Your assignment: Could you copy every entry exactly, with nothing changed?

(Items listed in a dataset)
BEGIN

(** The labels from [pCurrentPos] on, copied to [pszTempString] with a dot
    after each.  [pszTempStringCursor] is [dwStringLength] bytes into the block
    in every round.  Every label adds at least two characters, so 130 rounds
    are enough to pass the limit of 255. *)
Fixpoint offset_loop (fuel : nat) (dwLabelLength dwStringLength pCurrentPos : Z) (pszTempString : list Z)
  : DM (list Z * Z) :=
  match fuel with
  | O => rub
  | S fuel =>
      if dwLabelLength =? 0 then rret (pszTempString, dwStringLength)
      else if dwLabelLength >? VMDNS_LABEL_LENGTH_MAX then rfail ERROR_LABEL_TOO_LONG
      else if dwStringLength >? VMDNS_NAME_LENGTH_MAX then rfail ERROR_LABEL_TOO_LONG
      else if dwLabelLength >? u32 (VMDNS_NAME_LENGTH_MAX - dwStringLength) then rfail ERROR_LABEL_TOO_LONG
      else
        VmDnsCheckMemory dwLabelLength ;;;
        b <- rget ;;
        if pCurrentPos + dwLabelLength >? szLength b then rfail ERROR_INVALID_PARAMETER
        else
          tmp <- VmDnsCopyMemory pszTempString dwStringLength (u32 (VMDNS_NAME_LENGTH_MAX - dwStringLength))
                                 (drop (Z.to_nat pCurrentPos) (pMessage b)) dwLabelLength ;;
          tmp <- rlift (block_write (dwStringLength + dwLabelLength) [DOT] tmp) ;;
          next <- rlift (block_byte (pCurrentPos + dwLabelLength) (pMessage b)) ;;
          offset_loop fuel next (u32 (dwStringLength + (dwLabelLength + 1))) (pCurrentPos + dwLabelLength + 1) tmp
  end.

(** The result is the string with its length and [bEndOfString]. *)
Definition VmDnsReadOffsetStringFromBuffer (unOffset : Z) : DM (list Z * Z * bool) :=
  tmp <- VmDnsAllocateMemory (VMDNS_NAME_LENGTH_MAX + 2) ;;
  b <- rget ;;
  if unOffset + 1 >? szLength b then rfail ERROR_INSUFFICIENT_BUFFER
  else
    len <- rlift (block_byte unOffset (pMessage b)) ;;
    r <- offset_loop 130 len 0 (unOffset + 1) tmp ;;
    psz <- VmDnsAllocateStringA r.1 ;;
    rret (psz, r.2, true).

(** The string is [None] where the code leaves NULL. *)
Definition VmDnsReadStringFromBuffer : DM (option (list Z) * Z * bool) :=
  VmDnsCheckMemory 1 ;;;
  b <- rget ;;
  dwStringLength <- rlift (block_byte (szCursor b) (pMessage b)) ;;
  advance 1 ;;;
  if dwStringLength =? 0 then rret (None, 0, true)
  else if dwStringLength >? VMDNS_NAME_LENGTH_MAX then rfail ERROR_LABEL_TOO_LONG
  else if VMDNS_COMPRESSED_NAME dwStringLength then
    b <- rget ;;
    unOffset <- rlift (block_byte (szCursor b) (pMessage b)) ;;
    r <- VmDnsReadOffsetStringFromBuffer unOffset ;;
    advance 1 ;;;
    rret (Some r.1.1, r.1.2, r.2)
  else
    VmDnsCheckMemory dwStringLength ;;;
    psz <- VmDnsAllocateMemory (dwStringLength + 1) ;;
    b <- rget ;;
    psz <- VmDnsCopyMemory psz 0 (dwStringLength + 1) (drop (Z.to_nat (szCursor b)) (pMessage b)) dwStringLength ;;
    advance dwStringLength ;;;
    psz <- rlift (block_write dwStringLength [0] psz) ;;
    rret (Some psz, dwStringLength, false).

Definition VmDnsAllocateBlob {St} (unSize' : Z) : RM St dns_blob :=
  VmDnsAllocateMemory 16 ;;;
  if unSize' =? 0 then rret (BLOB 0 None)
  else d <- VmDnsAllocateMemory unSize' ;; rret (BLOB unSize' (Some d)).

Definition VmDnsReadBlobFromBuffer : DM dns_blob :=
  unBlobSize <- VmDnsReadUINT16FromBuffer ;;
  VmDnsCheckMemory unBlobSize ;;;
  pBlob <- VmDnsAllocateBlob unBlobSize ;;
  if unBlobSize =? 0 then rret pBlob
  else
    b <- rget ;;
    match pData pBlob with
    | None => rub
    | Some d =>
        d <- VmDnsCopyMemory d 0 unBlobSize (drop (Z.to_nat (szCursor b)) (pMessage b)) unBlobSize ;;
        advance unBlobSize ;;;
        rret (BLOB (unSize pBlob) (Some d))
    end.

(** ** Invariant and composition *)

(** The block has [szCurrentSize] bytes, and the message is its beginning.  A
    block that is written never exceeds [szMaxSize]; a received message may. *)
Record dns_wf (b : dns_buffer) : Prop := {
  wf_block : szCurrentSize b = zlen (pMessage b);
  wf_length : 0 <= szLength b <= szCurrentSize b;
  wf_max : bCanWrite b = true → szCurrentSize b <= szMaxSize b;
  wf_limit : szMaxSize b <= 2 ^ 32 ∧ szCurrentSize b <= 2 ^ 32;
  wf_cursor : 0 <= szCursor b <= szLength b;
  wf_bytes : bytes (pMessage b)
}.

END

Response to the task:
(** The labels from [pCurrentPos] on, copied to [pszTempString] with a dot
    after each.  [pszTempStringCursor] is [dwStringLength] bytes into the block
    in every round.  Every label adds at least two characters, so 130 rounds
    are enough to pass the limit of 255. *)
Fixpoint offset_loop (fuel : nat) (dwLabelLength dwStringLength pCurrentPos : Z) (pszTempString : list Z)
  : DM (list Z * Z) :=
  match fuel with
  | O => rub
  | S fuel =>
      if dwLabelLength =? 0 then rret (pszTempString, dwStringLength)
      else if dwLabelLength >? VMDNS_LABEL_LENGTH_MAX then rfail ERROR_LABEL_TOO_LONG
      else if dwStringLength >? VMDNS_NAME_LENGTH_MAX then rfail ERROR_LABEL_TOO_LONG
      else if dwLabelLength >? u32 (VMDNS_NAME_LENGTH_MAX - dwStringLength) then rfail ERROR_LABEL_TOO_LONG
      else
        VmDnsCheckMemory dwLabelLength ;;;
        b <- rget ;;
        if pCurrentPos + dwLabelLength >? szLength b then rfail ERROR_INVALID_PARAMETER
        else
          tmp <- VmDnsCopyMemory pszTempString dwStringLength (u32 (VMDNS_NAME_LENGTH_MAX - dwStringLength))
                                 (drop (Z.to_nat pCurrentPos) (pMessage b)) dwLabelLength ;;
          tmp <- rlift (block_write (dwStringLength + dwLabelLength) [DOT] tmp) ;;
          next <- rlift (block_byte (pCurrentPos + dwLabelLength) (pMessage b)) ;;
          offset_loop fuel next (u32 (dwStringLength + (dwLabelLength + 1))) (pCurrentPos + dwLabelLength + 1) tmp
  end.

(** The result is the string with its length and [bEndOfString]. *)
Definition VmDnsReadOffsetStringFromBuffer (unOffset : Z) : DM (list Z * Z * bool) :=
  tmp <- VmDnsAllocateMemory (VMDNS_NAME_LENGTH_MAX + 2) ;;
  b <- rget ;;
  if unOffset + 1 >? szLength b then rfail ERROR_INSUFFICIENT_BUFFER
  else
    len <- rlift (block_byte unOffset (pMessage b)) ;;
    r <- offset_loop 130 len 0 (unOffset + 1) tmp ;;
    psz <- VmDnsAllocateStringA r.1 ;;
    rret (psz, r.2, true).

(** The string is [None] where the code leaves NULL. *)
Definition VmDnsReadStringFromBuffer : DM (option (list Z) * Z * bool) :=
  VmDnsCheckMemory 1 ;;;
  b <- rget ;;
  dwStringLength <- rlift (block_byte (szCursor b) (pMessage b)) ;;
  advance 1 ;;;
  if dwStringLength =? 0 then rret (None, 0, true)
  else if dwStringLength >? VMDNS_NAME_LENGTH_MAX then rfail ERROR_LABEL_TOO_LONG
  else if VMDNS_COMPRESSED_NAME dwStringLength then
    b <- rget ;;
    unOffset <- rlift (block_byte (szCursor b) (pMessage b)) ;;
    r <- VmDnsReadOffsetStringFromBuffer unOffset ;;
    advance 1 ;;;
    rret (Some r.1.1, r.1.2, r.2)
  else
    VmDnsCheckMemory dwStringLength ;;;
    psz <- VmDnsAllocateMemory (dwStringLength + 1) ;;
    b <- rget ;;
    psz <- VmDnsCopyMemory psz 0 (dwStringLength + 1) (drop (Z.to_nat (szCursor b)) (pMessage b)) dwStringLength ;;
    advance dwStringLength ;;;
    psz <- rlift (block_write dwStringLength [0] psz) ;;
    rret (Some psz, dwStringLength, false).

Definition VmDnsAllocateBlob {St} (unSize' : Z) : RM St dns_blob :=
  VmDnsAllocateMemory 16 ;;;
  if unSize' =? 0 then rret (BLOB 0 None)
  else d <- VmDnsAllocateMemory unSize' ;; rret (BLOB unSize' (Some d)).

Definition VmDnsReadBlobFromBuffer : DM dns_blob :=
  unBlobSize <- VmDnsReadUINT16FromBuffer ;;
  VmDnsCheckMemory unBlobSize ;;;
  pBlob <- VmDnsAllocateBlob unBlobSize ;;
  if unBlobSize =? 0 then rret pBlob
  else
    b <- rget ;;
    match pData pBlob with
    | None => rub
    | Some d =>
        d <- VmDnsCopyMemory d 0 unBlobSize (drop (Z.to_nat (szCursor b)) (pMessage b)) unBlobSize ;;
        advance unBlobSize ;;;
        rret (BLOB (unSize pBlob) (Some d))
    end.

(** ** Invariant and composition *)

(** The block has [szCurrentSize] bytes, and the message is its beginning.  A
    block that is written never exceeds [szMaxSize]; a received message may. *)
Record dns_wf (b : dns_buffer) : Prop := {
  wf_block : szCurrentSize b = zlen (pMessage b);
  wf_length : 0 <= szLength b <= szCurrentSize b;
  wf_max : bCanWrite b = true → szCurrentSize b <= szMaxSize b;
  wf_limit : szMaxSize b <= 2 ^ 32 ∧ szCurrentSize b <= 2 ^ 32;
  wf_cursor : 0 <= szCursor b <= szLength b;
  wf_bytes : bytes (pMessage b)
}.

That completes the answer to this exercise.